Exercise requirements: Consider the entries below. Count the lines holding the string "Hprimary" and state the number only.

-------- Supplied data

(** C3: the update of the Turing register on a rising edge.  The number
    of steps is the floor of [15 * secondary + 1]; with [s] steps the bit
    extracted is bit 15 of [sr << (s - 1)]; the coin never falls when the
    probability is below 0.001, always above 0.999 and with the
    probability given in between; the bit, mutated by the coin, enters
    the register shifted right by one; the value is [sr / 65535],
    rescaled to [1.25 * (v - 0.5)] when bipolar.  That is what
    [advance_tm] computes, and a sample of [ProcessTuring] with a rising
    edge stores it: the register and the value of segment 0 are the
    updated ones, the sample and [value_] carry the new value, and the
    random generator has drawn once.  So does a block of one such
    sample. *)
Theorem C3_turing_register_update (x : @SegmentGenerator E)
    (primary : ParameterInterpolator) (gate_flags : GateFlags) (s : Z) :
  let secondary := segment.secondary (parameters_at x 0) in
  let sr := Segment.shift_register (segment_at x 0) in
  let bipolar := Segment.bipolar (segment_at x 0) in
  let prob := fst (Next primary) in
  let u := fst (Random_GetFloat E (rng_state_ x)) in
  flag_set gate_flags GATE_FLAG_RISING = true ->
  (0 < length (segments_ x))%nat ->
  F32.floor (F32.of_Z 15 * secondary + F32.one)%f32 = Some s ->
  1 <= s <= 16 ->
  0 <= sr < 2 ^ 16 ->
  (F32.zero <=? u)%f32 = true ->
  (u <=? F32.one)%f32 = true ->
  tm_steps secondary = s /\
  exists coin : bool,
    ((prob <? F32.lit 1 1000)%f32 = true -> coin = false) /\
    ((prob >? F32.lit 999 1000)%f32 = true -> coin = true) /\
    ((prob <? F32.lit 1 1000)%f32 = false ->
     (prob >? F32.lit 999 1000)%f32 = false -> coin = (u <? prob)%f32) /\
    let sr' := turing_update s coin sr in
    0 <= sr' < 2 ^ 16 /\
    advance_tm s prob sr bipolar (rng_state_ x)
    = (sr', turing_value sr' bipolar,
       snd (Random_GetFloat E (rng_state_ x))) /\
    (let r := ProcessTuring_sample (tm_steps secondary) (x, primary)
                gate_flags in
     let x' := fst (fst r) in
     Segment.shift_register (segment_at x' 0) = sr' /\
     Segment.register_value (segment_at x' 0) = turing_value sr' bipolar /\
     value_ x' = turing_value sr' bipolar /\
     out_value (snd r) = turing_value sr' bipolar /\
     rng_state_ x' = snd (Random_GetFloat E (rng_state_ x))) /\
    (primary
     = ParameterInterpolator_make (primary_ x)
         (segment.primary (parameters_at x 0)) 1 ->
     let b := ProcessTuring [gate_flags] x in
     Segment.shift_register (segment_at (fst b) 0) = sr' /\
     Segment.register_value (segment_at (fst b) 0)
     = turing_value sr' bipolar /\
     map out_value (snd b) = [turing_value sr' bipolar]).
Proof.
  intros secondary sr bipolar prob u Hrise Hlen Hfloor Hs Hsr Hu0 Hu1.
  assert (Hsteps : tm_steps secondary = s)
    by (apply to_size_t_floor; [exact Hfloor|lia]).
  split; [exact Hsteps|].
  exists (tm_coin prob u).
  split; [intros Hp; apply coin_never; [apply zero_le_iff, Hu0|exact Hp]|].
  split; [intros Hp; apply coin_always; assumption|].
  split; [apply coin_between|].
  cbv zeta.
  split; [apply turing_update_range, Hsr|].
  assert (Htm : advance_tm s prob sr bipolar (rng_state_ x)
                = (turing_update s (tm_coin prob u) sr,
                   turing_value (turing_update s (tm_coin prob u) sr) bipolar,
                   snd (Random_GetFloat E (rng_state_ x)))).
  { unfold advance_tm. subst u.
    destruct (Random_GetFloat E (rng_state_ x)) as [u rng']. cbn [fst snd].
    rewrite tm_shift_turing_update, tm_value_turing_value. reflexivity. }
  split; [exact Htm|].
  assert (Hsample :
    forall p : ParameterInterpolator, fst (Next p) = prob ->
      let r := ProcessTuring_sample (tm_steps secondary) (x, p) gate_flags in
      let x' := fst (fst r) in
      Segment.shift_register (segment_at x' 0)
      = turing_update s (tm_coin prob u) sr /\
      Segment.register_value (segment_at x' 0)
      = turing_value (turing_update s (tm_coin prob u) sr) bipolar /\
      value_ x' = turing_value (turing_update s (tm_coin prob u) sr) bipolar /\
      out_value (snd r)
      = turing_value (turing_update s (tm_coin prob u) sr) bipolar /\
      rng_state_ x' = snd (Random_GetFloat E (rng_state_ x))).
  { intros p Hp. cbv zeta. unfold ProcessTuring_sample.
    destruct (Next p) as [prob' p'] eqn:Hnext. cbn [fst] in Hp. subst prob'.
    rewrite Hrise, Hsteps.
    destruct (advance_segment_tm_register s prob bipolar x Hlen)
      as (H1 & H2 & H3).
    fold sr in H1, H2, H3. rewrite Htm in H1, H2, H3. cbn [fst snd] in H1, H2, H3.
    fold bipolar.
    set (y := advance_segment_tm s prob 0 bipolar x) in *. clearbody y.
    unfold follow_gate, emit, segment_at, set_active_segment_, set_value_
      in *.
    cbn [fst snd segments_ value_ rng_state_ out_value active_segment_] in *.
    repeat (split; [assumption|]). assumption. }
  split; [apply (Hsample primary eq_refl)|].
  intros Hprimary. unfold ProcessTuring. cbn [for_each_sample].
  change (size_of [gate_flags]) with 1. rewrite <- Hprimary.
  destruct (Hsample primary eq_refl) as (H1 & H2 & _ & H4 & _).
  fold secondary.
  destruct (ProcessTuring_sample (tm_steps secondary) (x, primary) gate_flags)
    as [[y p] o].
  cbn [fst snd map] in *.
  unfold segment_at, set_primary_ in *. cbn [segments_] in *.
  split; [exact H1|]. split; [exact H2|congruence].
Qed.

----------------

Task solution: 2